● **Task to carry out**: Looking at the entries, say how many lines contain the string "half". Offer nothing besides the number.

● **Supplied records**:
----------------------------------------
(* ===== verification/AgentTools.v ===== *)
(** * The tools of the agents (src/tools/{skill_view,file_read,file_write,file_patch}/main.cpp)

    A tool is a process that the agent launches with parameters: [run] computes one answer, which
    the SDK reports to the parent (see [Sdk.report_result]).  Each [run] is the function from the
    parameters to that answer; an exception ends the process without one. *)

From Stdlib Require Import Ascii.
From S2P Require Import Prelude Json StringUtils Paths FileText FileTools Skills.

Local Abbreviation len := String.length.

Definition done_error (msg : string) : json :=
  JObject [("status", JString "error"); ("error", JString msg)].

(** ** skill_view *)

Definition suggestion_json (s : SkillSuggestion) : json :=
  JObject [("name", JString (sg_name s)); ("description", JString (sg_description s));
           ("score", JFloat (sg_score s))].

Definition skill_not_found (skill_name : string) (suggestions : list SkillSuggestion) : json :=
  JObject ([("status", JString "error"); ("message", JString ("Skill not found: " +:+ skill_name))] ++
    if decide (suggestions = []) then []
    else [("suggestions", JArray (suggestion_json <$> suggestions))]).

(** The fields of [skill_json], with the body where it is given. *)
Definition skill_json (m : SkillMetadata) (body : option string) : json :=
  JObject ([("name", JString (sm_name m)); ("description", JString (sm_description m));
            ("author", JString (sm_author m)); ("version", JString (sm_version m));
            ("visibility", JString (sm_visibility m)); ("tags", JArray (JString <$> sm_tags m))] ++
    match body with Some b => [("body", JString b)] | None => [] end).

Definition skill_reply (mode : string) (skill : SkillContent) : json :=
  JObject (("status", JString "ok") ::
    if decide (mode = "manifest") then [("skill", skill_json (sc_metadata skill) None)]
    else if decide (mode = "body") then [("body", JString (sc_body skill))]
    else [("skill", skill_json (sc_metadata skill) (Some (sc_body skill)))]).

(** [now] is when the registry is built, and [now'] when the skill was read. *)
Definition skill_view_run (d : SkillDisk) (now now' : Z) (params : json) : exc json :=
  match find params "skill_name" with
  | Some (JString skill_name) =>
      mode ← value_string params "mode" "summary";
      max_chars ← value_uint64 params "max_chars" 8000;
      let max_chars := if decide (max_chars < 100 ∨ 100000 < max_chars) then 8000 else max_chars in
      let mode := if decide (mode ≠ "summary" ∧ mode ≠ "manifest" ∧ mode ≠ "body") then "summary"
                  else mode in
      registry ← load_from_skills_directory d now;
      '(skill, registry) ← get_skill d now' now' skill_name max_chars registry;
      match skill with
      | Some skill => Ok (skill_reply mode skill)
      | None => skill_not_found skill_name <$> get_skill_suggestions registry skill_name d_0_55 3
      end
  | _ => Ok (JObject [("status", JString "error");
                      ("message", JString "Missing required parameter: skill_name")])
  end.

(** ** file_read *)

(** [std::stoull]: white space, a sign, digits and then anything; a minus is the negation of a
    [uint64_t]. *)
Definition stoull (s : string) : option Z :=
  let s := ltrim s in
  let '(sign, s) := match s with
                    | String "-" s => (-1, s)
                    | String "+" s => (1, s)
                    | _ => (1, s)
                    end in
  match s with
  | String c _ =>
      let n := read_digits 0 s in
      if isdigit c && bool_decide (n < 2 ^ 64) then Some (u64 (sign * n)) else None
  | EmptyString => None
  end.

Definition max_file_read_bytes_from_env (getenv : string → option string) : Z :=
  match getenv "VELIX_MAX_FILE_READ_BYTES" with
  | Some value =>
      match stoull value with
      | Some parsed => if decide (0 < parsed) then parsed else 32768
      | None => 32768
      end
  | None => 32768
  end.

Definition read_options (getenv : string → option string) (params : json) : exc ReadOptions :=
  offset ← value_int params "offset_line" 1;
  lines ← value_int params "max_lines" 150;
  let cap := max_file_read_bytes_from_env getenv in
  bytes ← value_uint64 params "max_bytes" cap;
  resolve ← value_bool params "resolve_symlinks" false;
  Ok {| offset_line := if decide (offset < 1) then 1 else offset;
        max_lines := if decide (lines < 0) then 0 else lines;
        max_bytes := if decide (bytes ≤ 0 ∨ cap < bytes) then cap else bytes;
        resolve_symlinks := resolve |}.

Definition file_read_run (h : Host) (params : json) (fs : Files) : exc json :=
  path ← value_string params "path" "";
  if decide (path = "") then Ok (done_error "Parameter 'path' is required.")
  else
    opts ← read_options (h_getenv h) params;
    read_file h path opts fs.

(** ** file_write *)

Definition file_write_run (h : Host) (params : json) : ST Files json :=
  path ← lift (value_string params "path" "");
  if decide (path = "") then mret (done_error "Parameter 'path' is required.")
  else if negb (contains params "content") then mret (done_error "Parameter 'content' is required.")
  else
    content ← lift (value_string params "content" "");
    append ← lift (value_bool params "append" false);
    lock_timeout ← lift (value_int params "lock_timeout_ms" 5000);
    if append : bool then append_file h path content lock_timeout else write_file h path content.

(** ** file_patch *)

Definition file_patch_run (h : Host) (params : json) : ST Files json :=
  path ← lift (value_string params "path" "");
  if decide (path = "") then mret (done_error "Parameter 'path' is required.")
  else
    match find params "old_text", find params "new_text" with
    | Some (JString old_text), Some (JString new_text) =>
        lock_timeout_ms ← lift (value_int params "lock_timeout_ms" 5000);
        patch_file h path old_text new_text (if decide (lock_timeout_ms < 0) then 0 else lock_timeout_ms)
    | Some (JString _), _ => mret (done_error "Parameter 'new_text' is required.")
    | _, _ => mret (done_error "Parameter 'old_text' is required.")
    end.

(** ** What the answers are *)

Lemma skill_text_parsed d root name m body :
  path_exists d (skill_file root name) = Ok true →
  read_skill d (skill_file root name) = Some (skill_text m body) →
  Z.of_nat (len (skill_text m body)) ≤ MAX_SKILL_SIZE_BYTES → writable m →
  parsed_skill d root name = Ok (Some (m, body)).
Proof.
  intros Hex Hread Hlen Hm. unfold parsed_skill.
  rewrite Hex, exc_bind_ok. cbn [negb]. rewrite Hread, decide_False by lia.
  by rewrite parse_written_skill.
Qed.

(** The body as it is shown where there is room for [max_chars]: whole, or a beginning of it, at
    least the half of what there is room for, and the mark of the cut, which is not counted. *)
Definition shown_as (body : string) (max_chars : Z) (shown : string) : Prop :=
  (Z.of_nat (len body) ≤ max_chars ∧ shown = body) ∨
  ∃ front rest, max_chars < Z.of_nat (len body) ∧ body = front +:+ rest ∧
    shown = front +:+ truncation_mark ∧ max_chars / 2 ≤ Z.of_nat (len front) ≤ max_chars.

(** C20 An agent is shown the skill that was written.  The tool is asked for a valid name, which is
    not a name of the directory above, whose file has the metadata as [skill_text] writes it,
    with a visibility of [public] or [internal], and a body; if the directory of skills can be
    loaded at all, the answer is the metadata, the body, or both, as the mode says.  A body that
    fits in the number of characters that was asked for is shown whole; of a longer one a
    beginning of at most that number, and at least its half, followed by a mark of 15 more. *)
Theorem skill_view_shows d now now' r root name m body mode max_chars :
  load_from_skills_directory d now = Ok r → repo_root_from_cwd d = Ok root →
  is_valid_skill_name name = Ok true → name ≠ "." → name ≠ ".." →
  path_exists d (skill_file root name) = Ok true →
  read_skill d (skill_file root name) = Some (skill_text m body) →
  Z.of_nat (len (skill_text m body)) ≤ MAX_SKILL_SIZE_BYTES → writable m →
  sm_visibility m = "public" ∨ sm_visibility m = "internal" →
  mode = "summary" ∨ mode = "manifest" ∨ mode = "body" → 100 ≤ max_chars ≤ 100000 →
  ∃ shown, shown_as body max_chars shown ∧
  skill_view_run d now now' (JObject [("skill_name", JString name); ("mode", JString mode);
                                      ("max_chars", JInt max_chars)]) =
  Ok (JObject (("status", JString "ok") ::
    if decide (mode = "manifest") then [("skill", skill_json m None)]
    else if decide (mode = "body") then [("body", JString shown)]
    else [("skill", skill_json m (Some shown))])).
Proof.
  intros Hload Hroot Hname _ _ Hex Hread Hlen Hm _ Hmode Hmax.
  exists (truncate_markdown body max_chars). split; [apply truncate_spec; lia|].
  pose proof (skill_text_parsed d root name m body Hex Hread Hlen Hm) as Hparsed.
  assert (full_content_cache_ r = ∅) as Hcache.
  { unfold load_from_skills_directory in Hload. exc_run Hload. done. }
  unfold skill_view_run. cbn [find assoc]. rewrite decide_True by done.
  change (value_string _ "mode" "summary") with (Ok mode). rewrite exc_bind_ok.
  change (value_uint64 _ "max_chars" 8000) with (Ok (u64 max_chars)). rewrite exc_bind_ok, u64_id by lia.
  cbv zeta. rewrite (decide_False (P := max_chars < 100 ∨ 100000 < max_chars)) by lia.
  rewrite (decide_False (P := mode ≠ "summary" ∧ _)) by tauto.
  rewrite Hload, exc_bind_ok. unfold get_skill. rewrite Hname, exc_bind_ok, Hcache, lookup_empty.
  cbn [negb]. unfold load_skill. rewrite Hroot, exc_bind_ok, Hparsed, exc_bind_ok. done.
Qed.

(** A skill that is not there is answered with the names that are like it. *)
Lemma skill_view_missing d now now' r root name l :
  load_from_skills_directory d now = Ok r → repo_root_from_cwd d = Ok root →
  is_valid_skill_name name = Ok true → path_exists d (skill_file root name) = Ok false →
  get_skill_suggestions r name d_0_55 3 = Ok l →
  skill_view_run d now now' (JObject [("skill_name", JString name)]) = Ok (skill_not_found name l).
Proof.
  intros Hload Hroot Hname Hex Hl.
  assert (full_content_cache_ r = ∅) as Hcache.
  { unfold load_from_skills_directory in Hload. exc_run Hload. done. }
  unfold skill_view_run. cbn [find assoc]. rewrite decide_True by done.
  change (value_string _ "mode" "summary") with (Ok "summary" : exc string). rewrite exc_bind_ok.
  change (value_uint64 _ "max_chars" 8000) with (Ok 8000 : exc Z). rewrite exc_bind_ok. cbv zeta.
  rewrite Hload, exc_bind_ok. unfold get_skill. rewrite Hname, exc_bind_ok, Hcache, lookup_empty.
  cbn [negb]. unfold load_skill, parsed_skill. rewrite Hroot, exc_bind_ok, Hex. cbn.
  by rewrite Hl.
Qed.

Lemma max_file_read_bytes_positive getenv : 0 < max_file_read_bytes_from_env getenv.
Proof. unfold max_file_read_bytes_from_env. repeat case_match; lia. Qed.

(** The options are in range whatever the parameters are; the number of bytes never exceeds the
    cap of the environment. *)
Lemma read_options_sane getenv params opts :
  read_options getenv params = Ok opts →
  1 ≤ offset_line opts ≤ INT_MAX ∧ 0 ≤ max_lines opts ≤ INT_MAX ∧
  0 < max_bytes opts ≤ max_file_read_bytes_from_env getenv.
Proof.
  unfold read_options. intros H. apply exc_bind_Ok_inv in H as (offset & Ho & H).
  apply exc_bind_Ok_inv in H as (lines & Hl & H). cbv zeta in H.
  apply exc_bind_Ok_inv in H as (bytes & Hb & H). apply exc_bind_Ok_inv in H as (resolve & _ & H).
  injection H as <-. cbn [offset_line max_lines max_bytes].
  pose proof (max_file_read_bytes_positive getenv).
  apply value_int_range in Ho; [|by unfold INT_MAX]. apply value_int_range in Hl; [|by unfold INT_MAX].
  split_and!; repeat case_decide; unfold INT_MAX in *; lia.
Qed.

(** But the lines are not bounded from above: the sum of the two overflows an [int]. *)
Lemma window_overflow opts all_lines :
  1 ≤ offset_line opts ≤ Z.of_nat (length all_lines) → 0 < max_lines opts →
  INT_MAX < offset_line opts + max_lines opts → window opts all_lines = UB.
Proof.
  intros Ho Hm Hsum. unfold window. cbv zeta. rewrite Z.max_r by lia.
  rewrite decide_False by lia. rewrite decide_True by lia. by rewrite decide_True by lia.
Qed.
----------------------------------------
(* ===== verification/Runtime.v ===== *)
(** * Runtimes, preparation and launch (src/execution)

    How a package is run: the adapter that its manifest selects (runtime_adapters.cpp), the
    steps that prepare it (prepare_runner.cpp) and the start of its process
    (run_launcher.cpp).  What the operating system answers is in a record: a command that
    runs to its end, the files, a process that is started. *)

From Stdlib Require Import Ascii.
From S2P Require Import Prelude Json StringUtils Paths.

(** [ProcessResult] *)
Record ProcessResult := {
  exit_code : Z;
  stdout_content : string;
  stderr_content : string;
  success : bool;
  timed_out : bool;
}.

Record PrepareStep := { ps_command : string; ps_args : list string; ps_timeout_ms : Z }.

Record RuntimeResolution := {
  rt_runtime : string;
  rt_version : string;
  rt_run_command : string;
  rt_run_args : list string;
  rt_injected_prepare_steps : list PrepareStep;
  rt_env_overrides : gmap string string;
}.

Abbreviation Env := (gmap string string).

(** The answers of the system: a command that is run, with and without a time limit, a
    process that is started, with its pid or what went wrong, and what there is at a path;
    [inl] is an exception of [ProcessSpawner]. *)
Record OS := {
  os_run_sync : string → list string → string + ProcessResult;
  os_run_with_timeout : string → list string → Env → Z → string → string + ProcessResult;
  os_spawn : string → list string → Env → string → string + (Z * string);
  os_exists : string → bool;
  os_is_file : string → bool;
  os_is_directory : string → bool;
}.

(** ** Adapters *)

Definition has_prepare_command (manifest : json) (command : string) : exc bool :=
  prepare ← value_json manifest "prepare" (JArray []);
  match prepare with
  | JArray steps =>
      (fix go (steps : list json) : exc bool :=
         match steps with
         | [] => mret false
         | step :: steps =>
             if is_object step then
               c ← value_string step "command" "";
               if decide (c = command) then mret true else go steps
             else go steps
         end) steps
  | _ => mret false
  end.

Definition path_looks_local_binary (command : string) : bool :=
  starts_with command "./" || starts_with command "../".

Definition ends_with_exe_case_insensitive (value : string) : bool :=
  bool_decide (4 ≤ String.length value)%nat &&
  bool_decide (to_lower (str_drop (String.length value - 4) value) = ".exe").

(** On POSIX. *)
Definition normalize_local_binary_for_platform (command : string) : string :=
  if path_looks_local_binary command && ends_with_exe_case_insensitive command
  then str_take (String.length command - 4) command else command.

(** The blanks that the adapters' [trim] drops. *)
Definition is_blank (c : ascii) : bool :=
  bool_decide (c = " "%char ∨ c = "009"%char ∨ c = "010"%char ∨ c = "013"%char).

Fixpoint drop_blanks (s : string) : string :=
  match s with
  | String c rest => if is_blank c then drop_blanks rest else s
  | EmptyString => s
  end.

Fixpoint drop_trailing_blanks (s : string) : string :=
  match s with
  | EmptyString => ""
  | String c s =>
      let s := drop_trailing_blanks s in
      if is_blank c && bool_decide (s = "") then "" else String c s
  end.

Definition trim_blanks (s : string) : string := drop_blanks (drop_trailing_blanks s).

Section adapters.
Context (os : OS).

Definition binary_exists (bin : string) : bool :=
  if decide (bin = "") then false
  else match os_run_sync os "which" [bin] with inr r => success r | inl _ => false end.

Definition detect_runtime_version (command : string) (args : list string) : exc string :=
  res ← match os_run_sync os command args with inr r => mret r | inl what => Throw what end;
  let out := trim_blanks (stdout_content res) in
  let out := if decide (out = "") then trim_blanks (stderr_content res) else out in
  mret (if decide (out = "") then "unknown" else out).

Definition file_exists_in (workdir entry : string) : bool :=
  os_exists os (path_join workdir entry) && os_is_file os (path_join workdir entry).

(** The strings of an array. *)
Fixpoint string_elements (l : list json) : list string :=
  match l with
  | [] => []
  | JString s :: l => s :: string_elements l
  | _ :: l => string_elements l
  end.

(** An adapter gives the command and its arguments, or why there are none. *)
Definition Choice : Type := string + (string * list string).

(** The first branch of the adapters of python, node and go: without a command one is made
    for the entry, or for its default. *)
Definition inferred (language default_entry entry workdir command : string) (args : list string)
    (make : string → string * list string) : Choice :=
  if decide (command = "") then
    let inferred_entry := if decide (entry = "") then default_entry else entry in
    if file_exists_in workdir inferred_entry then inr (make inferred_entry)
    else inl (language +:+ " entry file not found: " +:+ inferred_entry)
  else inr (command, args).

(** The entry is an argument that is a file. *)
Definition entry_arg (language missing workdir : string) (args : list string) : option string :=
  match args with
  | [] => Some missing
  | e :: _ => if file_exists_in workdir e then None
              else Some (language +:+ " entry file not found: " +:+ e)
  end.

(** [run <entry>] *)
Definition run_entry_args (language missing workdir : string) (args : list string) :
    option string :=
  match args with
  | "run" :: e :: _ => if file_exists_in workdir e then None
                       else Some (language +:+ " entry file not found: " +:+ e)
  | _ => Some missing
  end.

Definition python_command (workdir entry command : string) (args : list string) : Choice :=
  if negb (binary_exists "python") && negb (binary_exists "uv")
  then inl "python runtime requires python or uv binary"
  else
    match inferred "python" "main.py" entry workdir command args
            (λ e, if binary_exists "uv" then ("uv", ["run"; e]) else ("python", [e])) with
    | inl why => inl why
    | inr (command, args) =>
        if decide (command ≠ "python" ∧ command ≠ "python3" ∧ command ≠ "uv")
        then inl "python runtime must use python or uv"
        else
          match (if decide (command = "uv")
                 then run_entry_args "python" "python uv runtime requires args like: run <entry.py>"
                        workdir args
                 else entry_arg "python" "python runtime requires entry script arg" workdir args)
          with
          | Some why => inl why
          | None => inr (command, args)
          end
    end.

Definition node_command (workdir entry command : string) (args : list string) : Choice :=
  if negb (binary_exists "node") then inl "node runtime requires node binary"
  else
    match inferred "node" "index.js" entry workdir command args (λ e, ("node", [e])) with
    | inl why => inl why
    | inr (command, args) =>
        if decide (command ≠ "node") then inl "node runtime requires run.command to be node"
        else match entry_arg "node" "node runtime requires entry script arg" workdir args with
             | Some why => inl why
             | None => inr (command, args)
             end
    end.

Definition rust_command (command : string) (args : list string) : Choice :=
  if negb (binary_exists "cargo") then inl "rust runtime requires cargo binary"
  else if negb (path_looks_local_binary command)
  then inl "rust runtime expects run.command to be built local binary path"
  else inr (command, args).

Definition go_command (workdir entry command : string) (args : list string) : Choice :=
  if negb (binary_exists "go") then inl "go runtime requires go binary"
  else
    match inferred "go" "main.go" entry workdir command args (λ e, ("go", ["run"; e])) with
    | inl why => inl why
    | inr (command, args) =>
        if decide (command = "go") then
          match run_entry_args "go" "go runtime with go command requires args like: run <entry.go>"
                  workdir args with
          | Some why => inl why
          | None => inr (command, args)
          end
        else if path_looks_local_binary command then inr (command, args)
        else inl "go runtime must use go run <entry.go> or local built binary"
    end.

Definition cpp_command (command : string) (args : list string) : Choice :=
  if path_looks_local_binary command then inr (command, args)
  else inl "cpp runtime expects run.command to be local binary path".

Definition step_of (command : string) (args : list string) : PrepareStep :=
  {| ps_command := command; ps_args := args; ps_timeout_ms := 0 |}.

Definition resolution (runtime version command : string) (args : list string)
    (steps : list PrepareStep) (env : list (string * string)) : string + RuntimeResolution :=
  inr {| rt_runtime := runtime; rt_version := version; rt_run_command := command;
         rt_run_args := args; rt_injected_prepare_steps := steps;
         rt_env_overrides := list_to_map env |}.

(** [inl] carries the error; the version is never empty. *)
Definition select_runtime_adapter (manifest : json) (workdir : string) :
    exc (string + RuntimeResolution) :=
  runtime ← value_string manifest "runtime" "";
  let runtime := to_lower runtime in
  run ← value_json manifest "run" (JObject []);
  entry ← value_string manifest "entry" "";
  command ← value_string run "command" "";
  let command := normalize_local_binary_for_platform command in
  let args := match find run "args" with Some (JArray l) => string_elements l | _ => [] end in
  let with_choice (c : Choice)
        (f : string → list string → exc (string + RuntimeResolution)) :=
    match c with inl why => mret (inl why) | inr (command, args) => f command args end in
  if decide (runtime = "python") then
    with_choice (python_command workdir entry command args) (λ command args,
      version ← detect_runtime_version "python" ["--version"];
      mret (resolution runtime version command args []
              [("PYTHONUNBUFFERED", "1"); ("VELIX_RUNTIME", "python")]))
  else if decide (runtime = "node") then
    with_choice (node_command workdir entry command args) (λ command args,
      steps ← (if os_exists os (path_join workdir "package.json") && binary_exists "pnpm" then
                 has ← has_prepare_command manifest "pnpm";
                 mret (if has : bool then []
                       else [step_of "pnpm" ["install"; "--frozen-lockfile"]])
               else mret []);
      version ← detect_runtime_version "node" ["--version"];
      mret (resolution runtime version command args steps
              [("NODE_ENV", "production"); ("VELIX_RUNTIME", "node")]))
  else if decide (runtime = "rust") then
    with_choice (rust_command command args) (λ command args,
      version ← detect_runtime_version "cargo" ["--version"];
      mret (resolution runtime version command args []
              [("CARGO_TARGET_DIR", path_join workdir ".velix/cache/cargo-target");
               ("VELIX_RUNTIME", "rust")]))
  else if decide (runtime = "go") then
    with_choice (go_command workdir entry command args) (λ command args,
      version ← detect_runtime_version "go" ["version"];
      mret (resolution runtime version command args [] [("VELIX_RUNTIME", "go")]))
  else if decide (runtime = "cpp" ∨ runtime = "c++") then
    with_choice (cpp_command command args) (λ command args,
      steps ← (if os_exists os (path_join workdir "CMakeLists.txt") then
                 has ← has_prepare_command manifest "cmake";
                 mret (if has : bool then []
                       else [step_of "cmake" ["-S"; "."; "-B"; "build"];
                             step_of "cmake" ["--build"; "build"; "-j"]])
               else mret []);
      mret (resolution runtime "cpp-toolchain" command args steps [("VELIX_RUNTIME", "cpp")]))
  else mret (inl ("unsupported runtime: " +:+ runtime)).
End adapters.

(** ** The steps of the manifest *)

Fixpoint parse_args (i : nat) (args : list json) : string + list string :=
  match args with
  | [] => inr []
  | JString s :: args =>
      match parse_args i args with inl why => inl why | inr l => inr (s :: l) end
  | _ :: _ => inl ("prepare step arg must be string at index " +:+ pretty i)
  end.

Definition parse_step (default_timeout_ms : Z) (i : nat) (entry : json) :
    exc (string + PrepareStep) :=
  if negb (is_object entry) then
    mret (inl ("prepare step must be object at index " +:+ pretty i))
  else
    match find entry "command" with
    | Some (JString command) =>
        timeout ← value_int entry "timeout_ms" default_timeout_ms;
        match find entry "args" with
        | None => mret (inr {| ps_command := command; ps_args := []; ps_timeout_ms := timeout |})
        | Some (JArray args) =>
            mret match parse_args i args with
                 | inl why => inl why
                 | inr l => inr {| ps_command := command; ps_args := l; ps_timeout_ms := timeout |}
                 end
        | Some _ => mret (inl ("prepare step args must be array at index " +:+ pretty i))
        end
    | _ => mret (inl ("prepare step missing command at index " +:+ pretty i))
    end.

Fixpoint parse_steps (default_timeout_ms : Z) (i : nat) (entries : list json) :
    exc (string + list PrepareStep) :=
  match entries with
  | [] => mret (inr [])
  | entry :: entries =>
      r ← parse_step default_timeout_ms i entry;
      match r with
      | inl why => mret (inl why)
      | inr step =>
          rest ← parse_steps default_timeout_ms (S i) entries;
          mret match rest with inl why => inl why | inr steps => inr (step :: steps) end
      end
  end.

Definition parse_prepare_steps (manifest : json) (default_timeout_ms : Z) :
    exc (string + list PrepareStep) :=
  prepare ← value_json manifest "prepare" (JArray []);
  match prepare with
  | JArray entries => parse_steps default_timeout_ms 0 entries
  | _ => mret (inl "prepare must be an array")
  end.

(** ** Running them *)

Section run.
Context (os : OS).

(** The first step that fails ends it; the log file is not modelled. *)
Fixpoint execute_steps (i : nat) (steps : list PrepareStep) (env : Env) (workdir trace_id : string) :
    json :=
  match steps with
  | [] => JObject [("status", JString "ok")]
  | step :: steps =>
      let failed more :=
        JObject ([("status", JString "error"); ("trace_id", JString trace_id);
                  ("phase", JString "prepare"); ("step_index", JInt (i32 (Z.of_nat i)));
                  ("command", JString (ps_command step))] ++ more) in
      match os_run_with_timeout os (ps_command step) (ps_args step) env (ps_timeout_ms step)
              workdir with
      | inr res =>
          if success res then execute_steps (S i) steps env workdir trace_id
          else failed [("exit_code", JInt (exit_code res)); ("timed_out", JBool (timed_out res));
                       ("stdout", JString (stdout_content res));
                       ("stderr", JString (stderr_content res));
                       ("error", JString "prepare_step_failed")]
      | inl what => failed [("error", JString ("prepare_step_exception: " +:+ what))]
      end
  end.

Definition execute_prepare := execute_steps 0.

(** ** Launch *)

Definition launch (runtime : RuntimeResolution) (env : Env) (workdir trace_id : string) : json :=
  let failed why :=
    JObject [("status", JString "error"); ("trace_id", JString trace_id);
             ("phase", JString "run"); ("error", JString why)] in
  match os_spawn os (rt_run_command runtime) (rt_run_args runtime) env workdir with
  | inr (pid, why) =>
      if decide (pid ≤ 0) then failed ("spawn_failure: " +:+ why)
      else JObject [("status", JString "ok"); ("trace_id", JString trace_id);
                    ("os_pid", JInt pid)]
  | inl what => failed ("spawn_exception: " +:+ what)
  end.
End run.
----------------------------------------
● **Written reply**: 2